Business as usual for the X-Men, as you can see. What makes the parts of this volume involving this supervillain plot a breezily enjoyable read is that the execution is sharper than usual this time around. Writer Marc Guggenheim keeps the pace fast and the action packed throughout this little arc and that counts for a lot. Even if there aren’t any big twists or surprises in the story itself, he wisely keeps the focus on Kitty and Colossus’ relationship to provide some actual human drama in addition to the plot drama of this new virus. I also like how Guggenheim juggles multiple subplots over the course of these issues, though it remains to be seen whether or not they’ll be resolved as well in the next volume as the wedding is here.
So, about that wedding. The issue itself features some very nice art from David Marquez who is great at selling the emotional content of the event. It’s an issue entirely of characters talking to each other, but as the artist has shown during his many collaborations with Brian Michael Bendis, he’s really good at handling this kind of stuff. I don’t want to get into spoiler territory right here, but what happens with Kitty and Colossus does feel right. It wasn’t just Illyana’s night-before conversation with Kitty, but the uncertainty of the event was set up pretty well in the previous issues. Then you have that last-minute twist which is at once a surprise and yet completely keeping within the character of those involved. Particularly if you’ve been keeping up with their current status.

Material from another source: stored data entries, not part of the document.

(** The interval [id] fires: time advances to its due time, it is re-armed one
    period later and [doSend] runs.  An interval that is not armed cannot
    fire. *)
Definition tick (s : Parent) (id : nat) : Parent * list action :=
  match lookup_timer id (timers s) with
  | None => (s, [])
  | Some due =>
      doSend (mkParent (maxHandshakeRequests s) (messageId s) (Z.max (clock s) due)
                       (rearm id (timers s)) (nextTimer s) (self s) (hs s) (api s))
  end.

(** The [ParentAPI] constructor, called with the [Postmate] instance. *)
Definition new_ParentAPI (savedOrigin : string) : ParentAPI :=
  mkParentAPI savedOrigin [] true true [] [].

(** The listener [reply] of [sendHandshake]. *)
Definition reply (s : Parent) (e : MessageEvent) : Parent * list action :=
  match sanitize e (VStr (childOrigin (self s))) with
  | TypeError => (s, [Throw])
  | Normal false => (s, [])
  | Normal true =>
      if negb (is_num (field (data e) "childId") (childId (self s))) then (s, [])
      else if is_str (field (data e) "postmate") "handshake-reply" then
        let s1 := clear s in
        (mkParent (maxHandshakeRequests s1) (messageId s1) (clock s1) (timers s1)
                  (nextTimer s1) (self s1)
                  (mkHandshake (attempt (hs s1)) (responseInterval (hs s1)) false
                               (settle (outcome (hs s1)) (Resolved WithParentAPI)))
                  (Some (new_ParentAPI (origin e))),
         [ ClearInterval;
           Log Debug "Parent: Received handshake reply from Child";
           Log Debug "Parent: Saving Child origin";
           Log Debug "Parent: Registering API";
           Log Debug "Parent: Awaiting messages...";
           Log Debug "Parent: Awaiting event emissions from Child";
           Resolve HandshakePromise WithParentAPI ])
      else
        (with_hs s (mkHandshake (attempt (hs s)) (responseInterval (hs s))
                                (replying (hs s))
                                (settle (outcome (hs s)) (Rejected "Failed handshake"))),
         [ Log Error "Parent: Failed handshake";
           Reject HandshakePromise "Failed handshake" ])
  end.
(** [parseFloat] on text made of digits, commas and points (the alphabet of
    the two groups of [COST_AMOUNT_RE]): the longest prefix of the form
    digits, optional point, digits is read, and there is no number when that
    prefix has no digit. *)
Definition parseFloat (s : jsstring) : amount :=
  let (ip, r) := leading_digits s in
  let fp := match r with
            | c :: r' => if (c =? 46)%N then fst (leading_digits r') else []
            | [] => []
            end in
  match ip ++ fp with
  | [] => NaN
  | ds => Dec (Qred (Qmake (parseInt ds) (Z.to_pos (10 ^ Z.of_nat (length fp)))))
  end.

Fixpoint find_amount (l : list jsstring) : option rmatch_result :=
  match l with
  | [] => None
  | line :: tl =>
      match rmatch COST_AMOUNT_RE line with
      | Some m => Some m
      | None => find_amount tl
      end
  end.

(** The number 0. *)
Definition zero : amount := Dec 0.

(** [parseCostUsage]: the window of the header at index [i] is
    [lines[i .. min(i + 10, length))], the first ten lines of the suffix. *)
Fixpoint parseCostUsage (lines : list jsstring) : CostUsage :=
  match lines with
  | [] => {| spent := zero; budget := zero |}
  | line :: tl =>
      if test COST_SECTION_RE line then
        match find_amount (firstn 10 lines) with
        | Some m =>
            {| spent := parseFloat (remove_first_comma (group_text 1 m));
               budget := parseFloat (remove_first_comma (group_text 2 m)) |}
        | None => parseCostUsage tl
        end
      else parseCostUsage tl
  end.

(** ** Coordinator *)

Section Coordinator.

Variable host : Host.

Definition no_data_message : jsstring :=
  lit "No quota data found in claude /usage output.".

(** [parseCliOutput]; the debug files it writes are not modelled. *)
Definition parseCliOutput (rawOutput : jsstring) : outcome ReadResult :=
  let stripped := stripAnsi rawOutput in
  let lines := split NEWLINE_RE stripped in
  let authError := detectAuthError lines in
  let hard :=
    match authError with
    | Some e => if existsb (str_eqb (Code e)) AUTH_ERROR_CODES then Some e else None
    | None => None
    end in
  match hard with
  | Some e => Ret (not_authenticated (Message e))
  | None =>
      qs <- parseQuotas host lines ;;
      match qs with
      | [] => Ret (error no_data_message)
      | _ :: _ =>
          Ret (ok {| account_type := parseAccountType lines;
                     email := parseEmail lines;
                     quotas := Some qs;
                     cost_usage := parseCostUsage lines;
                     captured_at := Date.iso_string (clock host);
                     auth_error := authError |})
      end
  end.

End Coordinator.

(** ** Status text *)

(** [quotas?.find((q) => q.type === t)] *)
Definition find_type (t : QuotaType) (qs : option (list Quota)) : option Quota :=
  match qs with
  | Some l => List.find (fun q => QuotaType_eqb (type q) t) l
  | None => None
  end.

Definition usage_part (prefix : jsstring) (q : option Quota) : list jsstring :=
  match q with
  | Some q =>
      let used := 100 - percent_remaining q in
      [prefix ++ of_Z used ++ lit "% " ++ time_remaining_human q]
  | None => []
  end.

Definition formatStatusText (data : UsageData) : jsstring :=
  let session := find_type session (quotas data) in
  let weekly := find_type weekly (quotas data) in
  let opus := find_type opus (quotas data) in
  let sonnet := find_type sonnet (quotas data) in
  let parts :=
    usage_part [] session ++ usage_part [] weekly
    ++ usage_part (lit "opus ") opus ++ usage_part (lit "sonnet ") sonnet in
  join (lit " | ") parts.

(** ** A concrete host for the scenarios of the test suite *)

Module Sample.

Definition civil_of (t : Z) : civil :=
  {| year := Date.YearFromTime t; month := Date.MonthFromTime t + 1;
     day := Date.DateFromTime t; hour := Date.HourFromTime t;
     minute := Date.MinFromTime t |}.

(** Toronto is five hours behind UTC in February and March before the
    change to daylight time, the period of the fixtures. *)
Definition known_zones (tz : jsstring) (t : Z) : option civil :=
  if str_eqb tz (lit "America/Toronto") then Some (civil_of (t - 5 * Date.msPerHour))
  else if str_eqb tz (lit "UTC") then Some (civil_of t)
  else None.

Definition month_names : list string :=
  ["jan"; "feb"; "mar"; "apr"; "may"; "jun"; "jul"; "aug"; "sep"; "oct"; "nov"; "dec"]%string.

Fixpoint index_of (s : jsstring) (l : list string) (k : Z) : option Z :=
  match l with
  | [] => None
  | n :: tl => if str_eqb s (lit n) then Some k else index_of s tl (k + 1)
  end.

(** Month names are recognised by their first three letters. *)
Definition english_month (s : jsstring) : option Z :=
  index_of (toLowerCase (firstn 3 s)) month_names 0.

(** The system zone is UTC. *)
Definition host (now : Z) : Host :=
  {| clock := now; local_tza := fun _ _ => 0; zone_parts := known_zones;
     month_of_name := english_month |}.

(** 2026-02-22T21:40:00Z, the frozen clock of the test suite. *)
Definition FAKE_NOW : Z :=
  Date.MakeDate (Date.MakeDay 2026 1 22) (Date.MakeTime 21 40 0 0).

Definition lines_of (l : list string) : list jsstring := List.map lit l.

Definition text_of (l : list string) : jsstring := join newline (lines_of l).

End Sample.

(** ** The environment of the command *)

(** [String.prototype.split] with a separator of one unit. *)
Fixpoint split_unit (d : cu) (s : jsstring) : list jsstring :=
  match s with
  | [] => [[]]
  | c :: tl =>
      if (c =? d)%N then [] :: split_unit d tl
      else match split_unit d tl with
           | x :: r => (c :: x) :: r
           | [] => [[c]]
           end
  end.

(** The variables of an environment. *)
Definition Env := jsstring -> option jsstring.

(** What [buildEnv] asks of its host: [process.env], [path.delimiter] (one
    unit, ":" or ";") and the value of
    [path.join(os.homedir(), ".local", "bin")]. *)
Record Process : Type := {
  process_env : Env;
  path_delimiter : cu;
  home_local_bin : jsstring
}.

Definition extraPaths (sys : Process) : list jsstring :=
  [home_local_bin sys; lit "/usr/local/bin"; lit "/opt/homebrew/bin"].

(** [pathParts.includes(p)] *)
Definition includes (p : jsstring) (parts : list jsstring) : bool :=
  existsb (str_eqb p) parts.

(** The body of the loop: [if (!pathParts.includes(p)) pathParts.unshift(p)]. *)
Definition add_missing (parts : list jsstring) (p : jsstring) : list jsstring :=
  if includes p parts then parts else p :: parts.

(** [pathParts] after the loop. *)
Definition pathParts (sys : Process) : list jsstring :=
  let currentPath := match process_env sys (lit "PATH") with
                     | Some v => v
                     | None => []
                     end in
  fold_left add_missing (extraPaths sys) (split_unit (path_delimiter sys) currentPath).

This volume of “X-Men: Gold” also features a “Wedding Special” issue which features work from legendary X-scribe Chris Claremont, as well as regular writer Guggenheim, and “Rogue & Gambit” writer Kelly Thompson. Claremont teams with Todd Nauck to give us a brief history of Kitty’s time with the “X-Men” with the intent of putting her decision to get married into proper context. Guggenheim and Greg Land show us what the Colossus bachelor party express was up to before he was kidnapped and nod to the events of “Doctor Strange: Damnation” in the process. Finally, Thompson and Marika Cresta reveal what Kitty got up to for her bachelorette. All three stories are entertaining bits of fluff that would’ve been better served had the “Wedding Special” been placed at the beginning of the collection rather than the end. For reasons pertaining to both logistics and the outcome of the wedding itself.

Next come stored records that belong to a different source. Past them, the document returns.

(** X12: removing a registered place takes exactly that place out of the
    list, keeps the others in their order, drops its entries from both
    maps and emits [PlacesUpdated] once.  The visited flag of the removed
    object is not touched. *)
Theorem removePlace_present dist p w :
  reachable dist w → p ∈ _places w →
  let r := removePlace p w in
  _places r.1 = filter (λ m, m ≠ p) (_places w)
  ∧ S (length (_places r.1)) = length (_places w)
  ∧ (p ∉ _places r.1)
  ∧ (∀ q, q ≠ p → q ∈ _places r.1 ↔ q ∈ _places w)
  ∧ placesAt r.1 !! p = None
  ∧ placesVisited r.1 !! p = None
  ∧ visited r.1 p = visited w p
  ∧ r.2 = [PlacesUpdated].
Proof.
  intros Hr Hp r. subst r. pose proof (reachable_inv _ _ Hr) as HI.
  pose proof (filter_ne_length p _ (inv_nodup _ HI) Hp) as Hlen.
  rewrite removePlace_world. simpl.
  split; [done|]. split; [done|].
  split; [rewrite list_elem_of_filter; by intros [? _]|].
  split; [intros q Hq; rewrite list_elem_of_filter; tauto|].
  split; [apply lookup_delete_eq|]. split; [apply lookup_delete_eq|].
  split; [done|].
  unfold removePlace, andThen, modify, invoke, skip; simpl.
  rewrite bool_decide_true by lia. done.
Qed.

Lemma removePlace_present_witness :
  _places (removePlace refA twoWithASelected).1 = [refB]
  ∧ (removePlace refA twoWithASelected).2 = [PlacesUpdated].
Proof.
  destruct (removePlace_present gridDistance refA twoWithASelected)
    as (Hpl & _ & _ & _ & _ & _ & _ & Hev).
  - apply twoWithASelected_reachable.
  - vm_compute. repeat constructor.
  - split; [by rewrite Hpl|exact Hev].
Defined.

(** ** NavigationDataComponent: selecting and stopping *)

Lemma update_keeps_status up w :
  (∀ sp, selectedPlace w = SelPlace sp →
         visited w sp = false ∧ arrives up sp w = false) →
  _status (update up w).1 = _status w.
Proof.
  intros Hq. destruct (selectedPlace w) as [| |sp] eqn:Hsel.
  - rewrite update_unselected by congruence.
    apply (sf_status _ _ (sweepAndCompletion_frame _)).
  - rewrite update_unselected by congruence.
    apply (sf_status _ _ (sweepAndCompletion_frame _)).
  - destruct (Hq sp eq_refl) as [Hv Harr].
    destruct (arrivalCheck_cases up sp w) as [[? _]|[_ Heq]]; [congruence|].
    rewrite (update_stay up w sp); [|done|by rewrite Heq].
    rewrite Heq. cbv zeta. cbn [fst snd].
    apply (sf_status _ _ (sweepAndCompletion_frame _)).
Qed.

So I did like “Cry Havok” more than “‘Til Death Do Us Part” on my first read-through. I thought its resolution of the Mothervine subplot had more heft to it than the drama of the wedding. Going back over them prior to writing this, the former’s storytelling doesn’t quite hang together while the emotional content of the latter stuck with me. I’m glad that I’ve got both volumes of these series in my library, but “Gold” wins the battle of quality this time out.